The last days of lasting hero

Posted: October 22, 2008

FOR THE INQUIRER

1981: Larry Bowa wasn't the biggest member of those Phillies of the '70s and early '80s. He certainly wasn't the most talented member of those Phillies. But somehow, Bowa seemed to define that era more than anyone else in uniform - more than Mike Schmidt, more than Steve Carlton, more than Greg Luzinski, more than any of them.

Was it because he was the most hyperactive member of those Phillies - always talking, always bouncing, always moving the meter in some direction or other? Or was it because he was exactly what Philadelphians love most - a fire-breathing, dust-flying overachiever who rose above the super-coolness in the group around him to play baseball with that daily lava flow of energy and emotion?

The strike-shortened season was Bowa's final year as a Phillie. So how come he'll always feel like a Phillie?

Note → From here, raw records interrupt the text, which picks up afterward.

Lemma create_cases e p md w rc fh w' :
  wf (g_state w) -> fused_create e p md w = (rc, fh, w') ->
  (rc < 0 /\ fh = None /\ g_state w' = g_state w) \/
  (rc = 0 /\ path_to_inode (g_state w) p = None /\ exists pp nm parent i,
     split_path p = (pp, nm) /\ path_to_inode (g_state w) pp = Some parent /\
     S_ISDIR (mode (deref (g_state w) parent)) = true /\
     grows (g_state w) (g_state w') parent nm i /\ fh = Some (Z.of_nat i + 1) /\
     mode (deref (g_state w') i) = Z.lor S_IFREG (Z.land md O_0777) /\
     size (deref (g_state w') i) = 0 /\
     disk w' = <[generate_backing_path the_backing_dir (Z.of_nat i + 1) := []]> (disk w)).
Proof.
  intros Hwf. unfold fused_create.
  destruct (path_to_inode (g_state w) p) as [i|] eqn:Hp; [intros [= <- <- <-]; by left |].
  destruct (split_path p) as [pp nm] eqn:Hs.
  destruct (path_to_inode (g_state w) pp) as [parent|] eqn:Hpp; [| intros [= <- <- <-]; by left].
  destruct (S_ISDIR _) eqn:Hd; cbn [negb]; [| intros [= <- <- <-]; by left].
  destruct (alloc_inode (g_state w)) as [[i st1]|] eqn:Hal; [| intros [= <- <- <-]; by left].
  destruct (new_owner e) as [u g].
  pose proof (split_path_good _ _ _ _ _ (wf_wfb _ Hwf) Hs Hp Hpp) as Hgood.
  pose proof (path_live _ _ _ (wf_wfb _ Hwf) Hpp) as Hlive.
  set (f := fun x => set_times (time e 0) (time e 0) (time e 0) (set_size 0 (set_owner u g
                      (set_mode (Z.lor S_IFREG (Z.land md O_0777)) x)))).
  assert (Hf : same_shape (set_mode 0 (fresh_inode i)) (set_mode 0 (f (fresh_inode i))))
    by (by split_and!).
  destruct (alloc_inode_Some _ _ _ (wf_wfb _ Hwf) Hal) as (Hi & Hrng & Hst1 & Hz).
  assert (Hil : (i < length (inodes (g_state w)))%nat) by (by eapply lookup_lt_Some).
  assert (He : upd i f st1 = put i (f (fresh_inode i)) (S i) (g_state w)).
  { rewrite Hst1. erewrite upd_put by (rewrite put_lookup by done; by rewrite decide_True).
    by rewrite put_put. }
  destruct (fopen_wb _ _ _) as [d|] eqn:Ho.
  2:{ intros [= <- <- <-]. left. split_and!; try done.
      change (g_state (free_inode e i (MkWorld (upd i f st1) (disk w))) = g_state w).
      rewrite He. by apply free_fresh. }
  rewrite He, deref_put, decide_True in Ho by done.
  destruct (dir_add_entry (time e 1) (Some parent) nm i (upd i f st1)) as [rc' st3] eqn:Hadd.
  destruct (new_entry_spec e _ _ _ _ _ _ _ _ _ Hwf Hal Hf Hgood Hlive Hadd)
    as [(Hrc & -> & Hfree)|(-> & Hwf3 & Hlk & Hno & Hin & Hder)].
  - case_decide; [| lia]. intros [= <- <- <-]. left. by split_and!.
  - case_decide; [lia |]. intros [= <- <- <-]. right. split_and!; try done.
    assert (Hdk : d = <[generate_backing_path the_backing_dir (Z.of_nat i + 1) := []]> (disk w)).
    { unfold fopen_wb in Ho. case_match; [| done]. by injection Ho as <-. }
    exists pp, nm, parent, i. simpl. rewrite Hder. by split_and!.
Qed.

2008: Many say that Rollins already has become the greatest shortstop in Phillies history. While Bowa was a spark plug, a superb defensive player and an adequate hitter, he came equipped with a hyperactive personality, a quick temper and a penchant for speaking his mind. Rollins, despite his penchant for high fastballs, can require much less maintenance. While his 2008 season was nowhere near his MVP year, he still caught the ball, provided the occasional home run, stole 47 bases, and either scored or drove in 135 runs.


Jayson Stark was the Phillies beat writer for The Inquirer in 1981. Frank Fitzpatrick writes about the 2008 team.

Remembering 1981

Average price of a gallon of gas: $1.38.

Phillies' record: 59-48 in strike-shortened season.

Phillies' attendance: 1,638,752.

Phillies' first-round pick: Johnny Abrego, RHP.

Remember this? The Agricultural Center classifies ketchup as a vegetable in its school-lunch programs. (Ketchup farmers everywhere rejoice.)